Broad Beans

Broad Beans

General Information: Broad beans can be intimidating to those who are not totally familiar with them. They look a bit like overly-mature swollen peas, and as the only legume that needs peeling twice, they are also labor intensive. Despite this non-approachable presence, broad beans continue to be one of the Mediterranean’s most popular vegetables…as well as the spring darling of many trendy chefs? Prior to the influx of new world vegetables, the broad bean was the only legume consumed in Europe. Today, fresh broad beans are mostly enjoyed throughout Italy, Morocco, and Egypt. Dried broad beans are available almost everywhere, and remain an important source of protein throughout the year in many cultures.

Season: Fresh broad beans are available from mid-March through mid-June.

Purchasing Tips: Look for large, bright-looking and plump pods. Avoid any which are slimy or have black spots. If possible, run a thumb along the pods to make sure they are full.

Storage Tips: Like any fresh legume, broad beans will begin to lose their flavor and nutrition once they are harvested. Store unpeeled broad beans in the refrigerator for a maximum of 2-3 days. Alternatively, peel the beans twice, then store the small uncooked beans in cold water for 1-2 days (this will take up less room in the refrigerator).

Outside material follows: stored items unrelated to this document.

(** * sass-isa-ast: the operand classifier and the instruction and statement
    parsers of [sass_isa_ast/ast.py] and [sass_isa_ast/sass_ast.py].

    The two Python modules are embedded shallowly.  A Python [str] is a Rocq
    [string] whose characters are read as the code points 0..255; the
    character classes of [re] and of the [str] methods below are the Unicode
    ones restricted to that range.  A raised exception is a value [Raise e]
    of the type [result]; only the exception class is kept, not its message.
    The interpreter's recursion limit and its limit on the number of digits
    [int] converts are not modelled: [RecursionError] below is the exhaustion
    of the bound the model puts on the recursion of the classifier, which is
    proved never to happen. *)

From Stdlib Require Import String Ascii List ZArith Bool Lia.
From Stdlib Require DecimalString DecimalNat.
Import ListNotations.
Local Open Scope string_scope.

Set Implicit Arguments.

(** ** Exceptions *)

Inductive exn : Type :=
| ValueError
| IndexError
| AttributeError
| AssertionError
| RecursionError.

Inductive result (A : Type) : Type :=
| Ok (a : A)
| Raise (e : exn).

Arguments Ok {A} a.
Arguments Raise {A} e.

Definition bind {A B : Type} (c : result A) (k : A -> result B) : result B :=
  match c with
  | Ok a => k a
  | Raise e => Raise e
  end.

Notation "x <- c ;; k" := (bind c (fun x => k))
  (at level 61, c at next level, right associativity).

(** [for a in xs: acc.append(f(a))]: the first exception stops the loop. *)
Fixpoint mapM {A B : Type} (f : A -> result B) (xs : list A) : result (list B) :=
  match xs with
  | [] => Ok []
  | x :: xs' => y <- f x ;; ys <- mapM f xs' ;; Ok (y :: ys)
  end.

(** ** Characters *)

Module Chr.

Definition code (c : ascii) : nat := nat_of_ascii c.

Definition between (lo hi : nat) (c : ascii) : bool :=
  (lo <=? code c)%nat && (code c <=? hi)%nat.

Definition one_of (cs : string) (c : ascii) : bool :=
  existsb (Ascii.eqb c) (list_ascii_of_string cs).

(** [\d], and the digits [int] accepts. *)
Definition isdigit (c : ascii) : bool := between 48 57 c.

(** [str.isspace], which is also [\s] and the separator of [str.split()]:
    TAB LF VT FF CR, FS GS RS US, SPACE, NEL, NBSP. *)
Definition isspace (c : ascii) : bool :=
  between 9 13 c || between 28 31 c || (code c =? 32)%nat
  || (code c =? 133)%nat || (code c =? 160)%nat.

(** [\w]: alphanumeric code points and the underscore. *)
Definition isword (c : ascii) : bool :=
  between 48 57 c || between 65 90 c || (code c =? 95)%nat || between 97 122 c
  || (code c =? 170)%nat || (code c =? 178)%nat || (code c =? 179)%nat
  || (code c =? 181)%nat || (code c =? 185)%nat || (code c =? 186)%nat
  || between 188 190 c || between 192 214 c || between 216 246 c
  || between 248 255 c.

(** The blanks [int] strips: those of [isspace] except FS GS RS US. *)
Definition isspace_int (c : ascii) : bool :=
  between 9 13 c || (code c =? 32)%nat || (code c =? 133)%nat
  || (code c =? 160)%nat.

Definition newline : ascii := ascii_of_nat 10.

End Chr.

(** ** The [str] methods the source uses *)

Module Str.

Definition startswith (p s : string) : bool := String.prefix p s.

(** [sub in s] *)
Fixpoint contains (sub s : string) : bool :=
  if String.prefix sub s then true
  else match s with
       | EmptyString => false
       | String _ s' => contains sub s'
       end.

(** [s.replace(old, new)] for a non-empty [old]: the occurrences are taken
    left to right and do not overlap.  [skip] counts the characters of an
    occurrence that are still to be dropped. *)
Fixpoint replace_from (old new : string) (skip : nat) (s : string) : string :=
  match s with
  | EmptyString => EmptyString
  | String c s' =>
      match skip with
      | S k => replace_from old new k s'
      | O =>
          if String.prefix old s
          then new ++ replace_from old new (pred (String.length old)) s'
          else String c (replace_from old new 0 s')
      end
  end.

Definition replace (old new s : string) : string := replace_from old new 0 s.

(** [s.count(c)] for a one-character [c] *)
Fixpoint count (c : ascii) (s : string) : nat :=
  match s with
  | EmptyString => 0
  | String c' s' => (if Ascii.eqb c c' then 1 else 0) + count c s'
  end.

Fixpoint lstrip (chars s : string) : string :=
  match s with
  | EmptyString => EmptyString
  | String c s' => if Chr.one_of chars c then lstrip chars s' else s
  end.

Fixpoint rstrip (chars s : string) : string :=
  match s with
  | EmptyString => EmptyString
  | String c s' =>
      match rstrip chars s' with
      | EmptyString => if Chr.one_of chars c then EmptyString else String c EmptyString
      | r => String c r
      end
  end.

Definition strip (chars s : string) : string := rstrip chars (lstrip chars s).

Cooking Tips: Early-season broad beans are quite tender and delicate in flavor. They are often enjoyed raw with a touch of olive oil, lemon and salt. As the beans mature, they take on a slight bitterness and must be cooked. These are usually added to soups or stews. Dried broad beans are normally re-hydrated, cooked until soft, then puréed. Remove the beans from their pod by running your thumb along the seam to dislodge the beans. Plunge the beans in boiling water for one minute, then immediately plunge them into cold water. The outer hull can now be removed by gently peeling or squeezing it away. The beans can now be eaten raw (if young) or cooked for 2-5 minutes.

Nutritional Info: Broad beans are high in protein and carbohydrates (above average relative to other legumes). One negative side effect is favism. This condition mostly affects people of middle-eastern or African heritage. Consuming under cooked broad beans can cause severe cases of anemia, although the incidences are rare.